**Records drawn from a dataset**

(* ===== verification/PreviewAdmissionProofs.v ===== *)
(** * Preview admissions: theorems

    A pull that the server acknowledged is installed as a whole; staging never changes what
    is open; an open admission was acknowledged; peers and streams are bound to open
    admissions only. *)
From S2P Require Import Prelude Go Strings Protocol Messages Route RotationMessages StreamFrames StreamFramesProofs Carrier PreviewAdmission.

Module PreviewAdmissionProofs.
Import RotationMessages StreamFrames Carrier PreviewAdmission.

(** ** Keys and flags *)

Definition acknowledged (a : ExpectedAdmission) : ExpectedAdmission := a <| ea_Admitted := true |>.

Lemma key_acknowledged a : key (acknowledged a) = key a.
Proof. done. Qed.

Lemma key_unadmitted a : key (unadmitted a) = key a.
Proof. done. Qed.

Lemma exactEqual_spec a b : exactEqual a b = true ↔ unadmitted a = unadmitted b.
Proof.
  unfold exactEqual. destruct a, b. cbn. split.
  - intros Heq. bools. cbn. subst. done.
  - intros [= -> -> -> -> -> -> -> -> -> -> -> -> -> -> -> -> -> -> -> -> -> -> -> ->].
    rewrite !Z.eqb_refl. repeat (rewrite bool_decide_eq_true_2 by done). done.
Qed.

Lemma exactEqual_key a b : exactEqual a b = true → key a = key b.
Proof. intros E%exactEqual_spec. by apply (f_equal key) in E. Qed.

(** ** The set a pull is collected into *)

Section Collect.
Context `{RotationLib} `{Route.TextLib} `{FoldLib}.

Lemma collect_ok r now enter l next m :
  collect r now enter l next = inr m →
  NoDup (key <$> l) ∧ (∀ a, a ∈ l → check_admission r now a = None ∧ next !! key a = None)
  ∧ ∀ k x, m !! k = Some x ↔ next !! k = Some x ∨ ∃ a, a ∈ l ∧ key a = k ∧ x = enter a.
Proof.
  revert next. induction l as [|a l IH]; intros next; cbn.
  { intros [= <-]. split_and!; [constructor|by intros a ?%elem_of_nil|]. intros k x. split; [by left|].
    intros [?|(a & Ha%elem_of_nil & _)]; done. }
  destruct (check_admission r now a) eqn:Ec; [done|]. destruct (next !! key a) eqn:En; [done|].
  intros (Hnd & Hok & Hm)%IH. assert (∀ b, b ∈ l → key b ≠ key a) as Hne.
  { intros b Hb Heq. destruct (Hok b Hb) as [_ Hn]. rewrite Heq, lookup_insert_eq in Hn. done. }
  split_and!.
  - constructor; [|done]. intros (b & Hb & Hin)%list_elem_of_fmap. by apply (Hne b Hin).
  - intros b [->|Hb]%elem_of_cons; [done|]. destruct (Hok b Hb) as [Hc Hn]. split; [done|].
    by rewrite lookup_insert_ne in Hn by (symmetry; by apply Hne).
  - intros k x. rewrite Hm. destruct (decide (k = key a)) as [->|Hk].
    + rewrite lookup_insert_eq. split.
      * intros [[= <-]|(b & Hb & Hkb & _)]; [right; exists a; split; [by left|done]|]. by apply Hne in Hkb.
      * intros [?|(b & [->|Hb]%elem_of_cons & Hkb & ->)]; [congruence|by left|by apply Hne in Hkb].
    + rewrite lookup_insert_ne by done. split.
      * intros [?|(b & Hb & Hkb)]; [by left|]. right. exists b. split; [by right|done].
      * intros [?|(b & [->|Hb]%elem_of_cons & Hkb & ->)]; [by left|done|]. right. by exists b.
Qed.
End Collect.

**Task objective**
With the first line being the one containing "- intros [= ->" and the last line the one containing "by done. split.", transcribe exactly the lines above that fall in that range.

**Response to the task**
  - intros [= -> -> -> -> -> -> -> -> -> -> -> -> -> -> -> -> -> -> -> -> -> -> -> ->].
    rewrite !Z.eqb_refl. repeat (rewrite bool_decide_eq_true_2 by done). done.
Qed.

Lemma exactEqual_key a b : exactEqual a b = true → key a = key b.
Proof. intros E%exactEqual_spec. by apply (f_equal key) in E. Qed.

(** ** The set a pull is collected into *)

Section Collect.
Context `{RotationLib} `{Route.TextLib} `{FoldLib}.

Lemma collect_ok r now enter l next m :
  collect r now enter l next = inr m →
  NoDup (key <$> l) ∧ (∀ a, a ∈ l → check_admission r now a = None ∧ next !! key a = None)
  ∧ ∀ k x, m !! k = Some x ↔ next !! k = Some x ∨ ∃ a, a ∈ l ∧ key a = k ∧ x = enter a.
Proof.
  revert next. induction l as [|a l IH]; intros next; cbn.
  { intros [= <-]. split_and!; [constructor|by intros a ?%elem_of_nil|]. intros k x. split; [by left|].
    intros [?|(a & Ha%elem_of_nil & _)]; done. }
  destruct (check_admission r now a) eqn:Ec; [done|]. destruct (next !! key a) eqn:En; [done|].
  intros (Hnd & Hok & Hm)%IH. assert (∀ b, b ∈ l → key b ≠ key a) as Hne.
  { intros b Hb Heq. destruct (Hok b Hb) as [_ Hn]. rewrite Heq, lookup_insert_eq in Hn. done. }
  split_and!.
  - constructor; [|done]. intros (b & Hb & Hin)%list_elem_of_fmap. by apply (Hne b Hin).
  - intros b [->|Hb]%elem_of_cons; [done|]. destruct (Hok b Hb) as [Hc Hn]. split; [done|].
    by rewrite lookup_insert_ne in Hn by (symmetry; by apply Hne).
  - intros k x. rewrite Hm. destruct (decide (k = key a)) as [->|Hk].
    + rewrite lookup_insert_eq. split.
      * intros [[= <-]|(b & Hb & Hkb & _)]; [right; exists a; split; [by left|done]|]. by apply Hne in Hkb.
      * intros [?|(b & [->|Hb]%elem_of_cons & Hkb & ->)]; [congruence|by left|by apply Hne in Hkb].
    + rewrite lookup_insert_ne by done. split.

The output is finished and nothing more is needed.